# Feeding straight alfalfa



## Britt (Apr 15, 2008)

I bought a bag of alfalfa pellets the other day upon my friends insistence... She knew I was looking for feed and said that the alfalfa would help my horses keep weight on and stuff and that it was ok to feed it straight, with no other feed... I wasn't sure, but I went ahead and bought it anyway...

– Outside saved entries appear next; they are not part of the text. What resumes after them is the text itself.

(* ===== verification/P1Contracts.v ===== *)
(** * P1 contracts: the records exchanged with the desktop and remote surfaces

    Models [p1_contracts.rs]: the nine versioned contracts, each a record with
    the validation that its [Deserialize] instance runs before handing it out.
    A JSON value is a parameter ([Value]); [DateTime::parse_from_rfc3339] is a
    parameter of the validations.  The identifier types are those of
    [P0Contracts]; this file's own check of their text, written differently,
    accepts the same identifiers ([p1_id_parse_agrees]).  The work graph's
    validation is in the module [WorkGraph]. *)
From S2P Require Import Prelude RustStr P0Contracts.
Local Open Scope Z_scope.

Notation ObservationId := (opaque_id KObservation).
Notation DesktopActionId := (opaque_id KDesktopAction).
Notation MediaAssetId := (opaque_id KMediaAsset).
Notation RemoteDeviceId := (opaque_id KRemoteDevice).
Notation CapabilityBundleId := (opaque_id KCapabilityBundle).
Notation LearningCandidateId := (opaque_id KLearningCandidate).
Notation WorkGraphId := (opaque_id KWorkGraph).

Definition P1_CONTRACT_VERSION : Z := 1.

(** ** Identifiers: this file's [valid_uuid_suffix] and [p1_id!] *)
Definition p1_valid_uuid_suffix (value : str) : bool :=
  let bytes := as_bytes value in
  Nat.eqb (length bytes) 36
  && (byte_at bytes 8 =? 45) && (byte_at bytes 13 =? 45)
  && (byte_at bytes 18 =? 45) && (byte_at bytes 23 =? 45)
  && forallb (fun '(index, byte) =>
       is_hyphen_index index || is_ascii_digit byte || in_range 97 102 byte) (imap pair bytes)
  && in_range 49 56 (byte_at bytes 14)
  && existsb (Z.eqb (byte_at bytes 19)) [56; 57; 97; 98]
  && existsb (fun byte => is_ascii_hexdigit byte && negb (byte =? 48)) bytes.

Definition p1_id_parse (k : id_kind) (value : str) : res str (opaque_id k) :=
  suffix ← ok_or (invalid_identifier k) (strip_prefix (id_prefix k ++ [95]) value);
  if negb (p1_valid_uuid_suffix suffix) then Err (invalid_identifier k)
  else Ok (OpaqueId value).

Module P1ContractType.
Inductive t : Type :=
| ArtifactWorkbook | ArtifactPresentation | DesktopObservation | DesktopAction
| MediaAsset | RemoteDevice | CapabilityBundle | LearningCandidate | WorkGraph.
End P1ContractType.
#[export] Instance P1ContractType_eq_dec : EqDecision P1ContractType.t.
Proof. solve_decision. Defined.

Module P1EvidenceReference.
Record t {Value : Type} : Type := mk {
  project_id : ProjectId;
  evidence_class : EvidenceClass;
  reference : str;
  task_run_id : option TaskRunId;
  extensions : gmap str Value;
}.
Arguments t : clear implicits.
End P1EvidenceReference.

Module SignatureAlgorithm.
Inductive t : Type := Ed25519.
End SignatureAlgorithm.
#[export] Instance SignatureAlgorithm_eq_dec : EqDecision SignatureAlgorithm.t.
Proof. solve_decision. Defined.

Anywho... is it safe to feed straight once a day, a pound a day...? Should I soak it first?


----------



## smrobs (Jul 30, 2008)

Alfalfa is fine to feed straight; however, if your horse has never had any, you may want to mix it with your current feed for a few days just to avoid kinda shocking their system with the high fat/protien content. As for how much, just follow the recommendations on the bag at first then you can adjust it according to your horses needs. All my horses get straight alfalfa in the winter time (in the form of a big bale/constant access) and it does help them to keep weight on better than grass and IMHO, it is healthier than grain. I have never had a bout of colic or founder since we stopped feeding grain.


----------



## Britt (Apr 15, 2008)

Ok. Thanks a bunch... I've always heard that it isn't good to feed alfalfa by itself from my uncles and other family members... I did notice that the alfalfa was about 7 dollars cheaper than the grain feed I normally buy... so I'm hoping that it 'satisfies' me enough to make the switch... I would rather go with the alfalfa on a permanemt basis, as it's so muh cheaper and seems a bit healthier too.


----------



## RoadRider / Rios Dad (Jul 2, 2009)

I zero graze alfalfa. Which means we cut it with a mower, blow it in a wagon daily and then let the horses eat it like that. We fork piles around the field so the horses don't bunch up. yes straight alfalfa.
I also prefer 2nd of 3rd cut straight alfalfa for hay.


----------



## CheyAut (Nov 26, 2008)

In the SouthWest, many horses are fed primarily or only alfalfa. Just make sure you introduce it slowly, as with any feed change (but I do think it's even more important concerning alfalfa to go slow)


----------



## luvs2ride1979 (Nov 9, 2007)

I feed alfalfa pellets with no other feed, but with grass hay. A 3qt feed scoop will hold 3-3.5 lbs of alfalfa pellets. I need 1/2 to 1 scoop a day for maintenance, 1-3 scoops a day for weight gain. I add in a vitamin supplement to round out nutrition. Look for a complete vit/min supplement, especially one geared toward horses not on nay fortified feed. I add a little water, but only enough to make the powdered vitamins stick to the pellets.


----------



## TroubledTB (Jun 26, 2009)

The only thing I have noticed with feeding alfalfa cubes is that they eat it really fast and have nothing left after their rations done. With hay it takes more work to chew/eat it making it last longer, and since horses want and should graze all day, then the processed pellets go down really quick leaving nothing left to chew on. I'm not saying your aren't nutritionally giving your horse the same as a flake of alafalfa, but it just is gone in a second. Could you switch to hay or possibly A+M which contains more to chew on. If you don't agree with giving molasses mixed in or can't get straight alfalfa hay then by all means, alfalfa pellets are fine. I'm just saying the things that I noticed when we were stuck feeding hay cubes, It's like chinese food, they are hungry an hour later.


----------



## luvs2ride1979 (Nov 9, 2007)

TroubledTB said:


> The only thing I have noticed with feeding alfalfa cubes is that they eat it really fast and have nothing left after their rations done. With hay it takes more work to chew/eat it making it last longer, and since horses want and should graze all day, then the processed pellets go down really quick leaving nothing left to chew on. I'm not saying your aren't nutritionally giving your horse the same as a flake of alafalfa, but it just is gone in a second. Could you switch to hay or possibly A+M which contains more to chew on. If you don't agree with giving molasses mixed in or can't get straight alfalfa hay then by all means, alfalfa pellets are fine. I'm just saying the things that I noticed when we were stuck feeding hay cubes, It's like chinese food, they are hungry an hour later.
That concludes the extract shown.